BENGALURU, July 1 (Reuters) - India's manufacturing sector expanded at its second-slowest pace in four years in June as cooling ‌demand for goods dragged on output and hiring but ‌easing cost pressures provided some relief, a survey showed.

• The HSBC India Manufacturing ​Purchasing Managers' Index (PMI), compiled by S&P Global, fell to 54.2 in June from May's 55.0 - slightly lower than a preliminary estimate of 54.5. Only March's reading was weaker going back to mid-2022.

• Despite ‌falling to the second-lowest ⁠since mid-2022, the June's number was in line with the long-run series average. A PMI reading above ⁠50.0 signals growth.

• New orders - a key measure of demand - rose at their second-weakest rate since June 2022 after hitting a three-month ​high in ​May. Export orders were notably ​softer as international sales grew ‌at the weakest pace in 39 months with firms citing subdued demand from European clients.

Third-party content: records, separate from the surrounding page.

(* ===== verification/FenceInvariant.v ===== *)
(** The invariant of the concurrent egress fence: what holds of the maps between any two
    atomic steps, what each invocation may rely on at each of its phases, and that every
    step of every invocation keeps both. *)

From stdpp Require Import functions.
From S2P Require Import Prelude.
From S2P Require Import FenceAbi.
From S2P Require Import FenceCodec.
From S2P Require Import FencePacket.
From S2P Require Import FenceKernel.
From S2P Require Import FenceSystem.

(** ** Map values and what they stand for *)

(** The slot of the cookie map that holds entry [e] under key [k]. *)
Definition entry_value (k : CookieMapKey) (e : FenceEntry) : CookieMapValue :=
  mkCookieMapValue 0 (state_control (fe_state e)) (mk_socket_cookie k)
    (mk_durable_fence_token k) (fe_deadline_boot_ns e) (fe_control_epoch e).

Definition current_value (c : CurrentFenceToken) : CurrentMapValue :=
  mkCurrentMapValue 0 (current_control c) (ct_durable_fence_token c)
    (ct_registered_socket_cookie c).
Lemma activate_clock_ok c m cmd g slot :
  maps_ok c m → phase_ok c m (ActivateClock cmd g slot) →
  let '(m', p') := activate_clock cmd g slot m in
  step_ok c m (ActivateClock cmd g slot) m' p'.
Proof. intros Hm Hp. unfold activate_clock. destruct (_ <=? _); by apply step_reads. Qed.

(** The late activation's own entry is closed, or nothing happens. *)
Lemma terminalize_cases c m v cmd e :
  maps_ok c m → decode_entry v (command_key cmd) = Some e →
  terminalize_exact_active (fm_current m) v cmd = v
  ∨ (fe_state e = Active ∧ fe_control_epoch e + 1 ≤ U64_MAX
     ∧ terminalize_exact_active (fm_current m) v cmd
       = entry_value (command_key cmd)
           (mkFenceEntry TerminalClosed (cc_durable_fence_token cmd) 0
              (fe_control_epoch e + 1))).
Proof.
  intros Hm Hd. unfold terminalize_exact_active. rewrite (current_decodes c m Hm), Hd.
  destruct (_ || _); [by left|]. destruct (_ || _) eqn:E; [by left|].
  destruct (checked_add _ _) as [n|] eqn:E4; [|by left]. right.
  apply checked_add_some in E4 as [-> E4]. change USIZE_MAX with U64_MAX in E4.
  apply decode_entry_inv in Hd as [_ Ht]. rewrite Ht.
  rewrite !orb_false_iff in E. destruct E as [[[E _] _] _].
  apply negb_false_iff, bool_decide_eq_true in E. done.
Qed.

Lemma activate_expire_ok c m cmd g slot :
  maps_ok c m → phase_ok c m (ActivateExpire cmd g slot) →
  let '(m', p') := activate_expire cmd g slot m in
  step_ok c m (ActivateExpire cmd g slot) m' p'.
Proof.
  intros Hm [Hc Hpin]. unfold activate_expire.
  destruct (mutation_generation_matches (fm_mutation m) g) eqn:Hmat; [|by apply step_reads].
  pose proof (matches_idle m g Hmat) as [_ Hi]. pose proof (proj2 Hpin Hmat) as Ha.
  destruct (live_entry c m _ slot Hm Ha) as (e & Hv & He & Hd & Htok).
  destruct (terminalize_cases c m _ cmd e Hm Hd) as [->|(Hst & Hl & ->)].
  - apply step_reads; [done|apply (same_put m (Some slot))|done|done|done].
  - pose proof (entry_epoch _ _ _ He) as Hb.
    apply step_idle_entry; [exact Hm|reflexivity|reflexivity|exact Hi|exact Ha| | |exact I].
    + apply (kept_terminal _ (command_key cmd)); [exact Htok|lia].
    + left. rewrite Hv. apply entry_moves_open; [by rewrite Hst|cbn; lia].
Qed.
Lemma run_claim c s (es : list (Event Ctx)) s' t p cl :
  system_ok c s → Forall event_ok es → run s es = Some s' → fs_running s !! t = Some p →
  owns p = true → cl ≤ mm_in_flight_claim (fm_mutation (fs_maps s)) →
  (claim_turns p ≤ steps_of t es)%nat → cl ≤ mm_generation (fm_mutation (fs_maps s')).
Proof.
  revert c s p. induction es as [|e es IH]; intros c s p Hs He Hr Ht Ho Hc Hn.
  - cbn in Hn. destruct p; try done; cbn in Hn; lia.
  - apply Forall_cons in He as [He Hes]. cbn [run] in Hr.
    destruct (exec s e) as [s1|] eqn:Ex; [|done].
    destruct (exec_claim c s e s1 t p Hs He Ex Ht Ho) as (c1 & Hs1 & [(p1 & Ht1 & Ho1 & Hd & Hm)|Hm]).
    + eapply IH; [done|done|done|done|done|lia|]. rewrite steps_of_cons in Hn. lia.
    + destruct (run_ok c1 s1 es s' Hs1 Hes Hr) as (c2 & _ & Hi).
      pose proof (if_generation _ _ _ _ Hi). lia.
Qed.

(** C15. The mutation claim never leaks: one invocation holds it, it can always take its
    next step, and after at most six of its own steps the claim is committed, whatever
    the other invocations do in between and whichever helper fails. *)
Theorem claim_given_back (s : FenceSystem) :
  reaches (Ctx := Ctx) s → mm_in_flight_claim (fm_mutation (fs_maps s)) ≠ 0 →
  ∃ t, is_Some (exec s (Step (Ctx := Ctx) t HelperFails))
    ∧ ∀ (es : list (Event Ctx)) s', Forall event_ok es → run s es = Some s' →
        (6 ≤ steps_of t es)%nat →
        mm_in_flight_claim (fm_mutation (fs_maps s)) ≤ mm_generation (fm_mutation (fs_maps s')).
Proof.
  intros [c Hs]%reaches_ok Hb. destruct (so_claim c s Hs Hb) as (t & p & Ht & Ho).
  exists t. split.
  - cbn. rewrite Ht. destruct (owner_advances p (fs_maps s) Ho) as [[m' p'] ->]. by eexists.
  - intros es s' He Hr Hn. eapply run_claim; [done|done|done|exact Ht|done|done|].
    assert (claim_turns p ≤ 6)%nat by (destruct p; cbn; lia). lia.
Qed.

End Safety.
(* ===== verification/FenceSamples.v ===== *)
(** Sample runs of the egress fence: a lifecycle is published, its socket registered and
    activated, a packet leaves, the state is inspected, and the socket is closed; with the
    theorems on runs applied to them. *)

From stdpp Require Import functions.
From S2P Require Import Prelude.
From S2P Require Import FenceAbi.
From S2P Require Import FenceCodec.
From S2P Require Import FencePacket.
From S2P Require Import FenceKernel.
From S2P Require Import FenceSystem.
From S2P Require Import FenceInvariant.
From S2P Require Import FenceReach.
From S2P Require Import FenceSafety.
From S2P Require Import FenceTrace.
From S2P Require Import FenceLayout.
From S2P Require Import FenceReport.

(** 192.0.2.37 port 4661 on the root control group 7. *)
Definition sample_config : ConfigMapValue :=
  mkConfigMapValue (from_le_bytes CONFIG_MAGIC) EGRESS_FENCE_ABI_VERSION 4 0 [0x12; 0x35]
    [0; 0] EGRESS_FENCE_MAX_COOKIE_ENTRIES 7 ([192; 0; 2; 37] ++ zeroes 12).

Definition sample_initial : FenceSystem :=
  initial_system sample_config (λ _, mkCookieMapValue 0 0 0 0 0 0) 1000.

Definition sample_command (op : ControlOperation) (cookie token deadline epoch : Z) : bytes :=
  ControlCommand_encode (mkControlCommand op 7 cookie token deadline epoch).

Definition steps (t n : nat) : list (Event bytes) := replicate n (Step t Proceed).

Definition publish_events : list (Event bytes) :=
  [Start 0 (Control (sample_command PublishLifecycle 0 1 0 0))].
Definition reserve_events : list (Event bytes) :=
  [Start 1 (Control (sample_command Register 9 1 0 0))].
Definition activate_events : list (Event bytes) :=
  [Step 1 (InsertInto 3)] ++ steps 1 2
  ++ [Start 2 (Control (sample_command Activate 9 1 2000 1)); Tick 5] ++ steps 2 4.
Definition packet_events : list (Event bytes) :=
  [Start 3 (Gate 0 sample_packet None 9); Step 3 Proceed; Tick 5; Step 3 Proceed;
   Tick 5; Step 3 Proceed].
Definition inspect_events : list (Event bytes) :=
  [Start 4 (View (copy_at (zeroes 128) 0 (sample_command Inspect 9 1 0 0)))] ++ steps 4 3.
Definition close_events : list (Event bytes) :=
  [Start 5 (Control (sample_command Close 9 1 0 2))] ++ steps 5 3.

Definition sample_state (es : list (Event bytes)) : FenceSystem :=
  default sample_initial (run sample_initial es).

Definition registering : list (Event bytes) := publish_events ++ reserve_events.
Definition activated : list (Event bytes) := registering ++ activate_events.
Definition passed_packet : list (Event bytes) := activated ++ packet_events.
Definition inspected : list (Event bytes) := passed_packet ++ inspect_events.
Definition closed : list (Event bytes) := inspected ++ close_events.

Lemma run_sample es :
  (if run sample_initial es then true else false) = true →
  run sample_initial es = Some (sample_state es).
Proof. unfold sample_state. by destruct (run sample_initial es). Qed.

Lemma closed_ok : Forall event_ok closed.
Proof.
  unfold closed, inspected, passed_packet, activated, registering, publish_events,
    reserve_events, activate_events, packet_events, inspect_events, close_events, steps.
  repeat (apply Forall_app; split).
  all: repeat (apply Forall_cons; split;
    [first [exact I | cbn [event_ok]; apply (bool_decide_unpack _); by vm_compute]|]).
  all: try apply Forall_nil_2. all: by apply Forall_replicate.
Qed.

Lemma inspected_ok : Forall event_ok inspected.
Proof. pose proof closed_ok as H. by apply Forall_app in H as [? _]. Qed.

Lemma passed_packet_ok : Forall event_ok passed_packet.
Proof. pose proof inspected_ok as H. by apply Forall_app in H as [? _]. Qed.

Lemma activated_ok : Forall event_ok activated.
Proof. pose proof passed_packet_ok as H. by apply Forall_app in H as [? _]. Qed.

Lemma registering_ok : Forall event_ok registering.
Proof. pose proof activated_ok as H. by apply Forall_app in H as [? _]. Qed.

Lemma reaches_sample es :
  Forall event_ok es → (if run sample_initial es then true else false) = true →
  reaches (Ctx := bytes) (sample_state es).
Proof.
  intros He Hr. exists sample_config, (λ _, mkCookieMapValue 0 0 0 0 0 0), 1000, es.
  split; [done|]. split; [done|]. by apply run_sample.
Qed.

(** From one sample state to a later one. *)
Lemma run_between es1 es2 :
  (if run sample_initial (es1 ++ es2) then true else false) = true →
  run (sample_state es1) es2 = Some (sample_state (es1 ++ es2)).
Proof.
  unfold sample_state. rewrite run_app. destruct (run sample_initial es1); [|done]. cbn.
  by destruct (run _ es2).
Qed.

Lemma sample_open : gate_open (fs_maps (sample_state passed_packet)) 9 1 2000.
Proof. exists (mkCurrentFenceToken 1 9 false), 3%nat, 2. vm_compute. done. Qed.

(** ** The theorems at the sample *)

Lemma superseded_stays_shut_witness :
  ct_durable_fence_token (mkCurrentFenceToken 1 0 false) ≤ 1
  ∧ (ct_durable_fence_token (mkCurrentFenceToken 1 0 false) = 1 →
     is_lifecycle_open (mkCurrentFenceToken 1 0 false) = true
     ∧ (ct_registered_socket_cookie (mkCurrentFenceToken 1 0 false) = 0
        ∨ ct_registered_socket_cookie (mkCurrentFenceToken 1 0 false) = 9)).
Proof.
  apply (superseded_stays_shut (Ctx := bytes) (sample_state registering)
    (activate_events ++ packet_events) (sample_state passed_packet)
    (mkCurrentFenceToken 1 0 false) 9 1 2000).
  - apply reaches_sample; [apply registering_ok|by vm_compute].
  - pose proof passed_packet_ok as H. unfold passed_packet, activated in H.
    rewrite <-app_assoc in H. by apply Forall_app in H as [_ ?].
  - unfold passed_packet, activated. rewrite <-app_assoc. apply run_between. by vm_compute.
  - by vm_compute.
  - apply sample_open.
Defined.

Lemma closed_stays_shut_witness :
  ¬ gate_open (fs_maps (sample_state closed)) 9 1 2000.
Proof.
  apply (closed_stays_shut (Ctx := bytes) (sample_state closed) [] (sample_state closed)
    9 1 3 (mkFenceEntry TerminalClosed 1 0 3) 2000).
  - apply reaches_sample; [apply closed_ok|by vm_compute].
  - apply Forall_nil_2.
  - reflexivity.
  - by vm_compute.
  - by vm_compute.
  - reflexivity.
Defined.

Lemma authority_lapses_witness :
  gate_open (fs_maps (sample_state activated)) 9 1 2000
  ∧ 2000 ≤ fm_clock (fs_maps (sample_state activated)) + EGRESS_FENCE_MAX_GATE_LIFETIME_NS.
Proof.
  apply (authority_lapses (Ctx := bytes) (sample_state activated) packet_events
    (sample_state passed_packet) 9 1 2000).
  - apply reaches_sample; [apply activated_ok|by vm_compute].
  - intros t p Hp. revert t p Hp. change (map_Forall (λ _ p, controls p = false)
      (fs_running (sample_state activated))). apply (bool_decide_unpack _). by vm_compute.
  - repeat (apply Forall_cons; split; [reflexivity|]). apply Forall_nil_2.
  - apply run_between. by vm_compute.
  - apply sample_open.
Defined.

Lemma claim_given_back_witness :
  mm_in_flight_claim (fm_mutation (fs_maps (sample_state registering))) = 1
  ∧ ∃ t, is_Some (exec (sample_state registering) (Step (Ctx := bytes) t HelperFails))
    ∧ ∀ (es : list (Event bytes)) s', Forall event_ok es →
        run (sample_state registering) es = Some s' → (6 ≤ steps_of t es)%nat →
        mm_in_flight_claim (fm_mutation (fs_maps (sample_state registering)))
        ≤ mm_generation (fm_mutation (fs_maps s')).
Proof.
  split; [by vm_compute|]. apply (claim_given_back (Ctx := bytes) (sample_state registering)).
  - apply reaches_sample; [apply registering_ok|by vm_compute].
  - by vm_compute.
Defined.

Lemma allowed_packet_authorized_witness :
  ∃ cpu (ctx : bytes) socket cookie kc,
    Start 3 (Gate cpu ctx socket cookie) ∈ passed_packet ∧ load_config sample_config = Some kc
    ∧ (socket_endpoint_matches socket (kc_endpoint kc) = false
       ∧ classify_endpoint ctx (kc_endpoint kc) = Some Unrelated
       ∨ authorized sample_initial passed_packet 3 cookie).
Proof.
  apply (allowed_packet_authorized (Ctx := bytes) sample_config
    (λ _, mkCookieMapValue 0 0 0 0 0 0) 1000 passed_packet (sample_state passed_packet) 3
    (Some (mkGatePacket 0 false Protected 9))).
  - lia.
  - apply passed_packet_ok.
  - apply run_sample. by vm_compute.
  - by vm_compute.
Defined.

Definition sample_response : InspectionOutput :=
  match fs_running (sample_state inspected) !! 4%nat with
  | Some (ViewDone _ (Some o)) => o
  | _ => view_output (mkCurrentMapValue 0 0 0 0) (mkMutationMapValue 0 0) None
  end.

Lemma inspection_reports_one_moment_witness :
  CONTROL_RESULT_APPLIED = CONTROL_RESULT_APPLIED
  ∧ ∃ (ctx : bytes) cmd s1 i generation slot,
      Start 4 (View ctx) ∈ inspected ∧ load_control_command ctx true = Some cmd
      ∧ passed sample_initial inspected s1
      ∧ fs_running s1 !! 4%nat = Some (ViewEntry cmd generation slot)
      ∧ FenceInspection_decode (output_octets sample_response) = Some i
      ∧ reports (fs_maps s1) cmd i.
Proof.
  apply (inspection_reports_one_moment (Ctx := bytes) sample_config
    (λ _, mkCookieMapValue 0 0 0 0 0 0) 1000 inspected (sample_state inspected) 4
    CONTROL_RESULT_APPLIED sample_response).
  - lia.
  - apply inspected_ok.
  - apply run_sample. by vm_compute.
  - by vm_compute.
Defined.

Lemma kernel_reads_formats_witness :
  load_control_command (sample_command Register 9 1 0 0) false
  = Some (mkControlCommand Register 7 9 1 0 0)
  ↔ command_ok (mkControlCommand Register 7 9 1 0 0)
    ∧ Register ≠ Inspect
    ∧ sample_command Register 9 1 0 0 = ControlCommand_encode (mkControlCommand Register 7 9 1 0 0).
Proof.
  destruct (kernel_reads_formats (Ctx := bytes)) as (_ & _ & _ & Hc & _).
  apply (Hc (sample_command Register 9 1 0 0)). apply (bool_decide_unpack _). by vm_compute.
Defined.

• Output also expanded at the second-slowest rate since mid-2022 as capital goods dragged.

• As demand lost momentum firms were more reluctant to raise prices. Output charges rose at ‌their slowest rate in three months ​and 93% of companies left fees ​unchanged from May. Input ​cost inflation eased to a four-month low though firms ‌continued to flag higher prices ​for chemicals, metals, ​petroleum products and plastics.

• Hiring reflected the softer demand environment. Employment grew at its weakest pace this year and 97% ​of firms kept ‌headcount unchanged citing adequate capacity.

• Concerns over demand and ​market conditions dampened business confidence to a five-month low.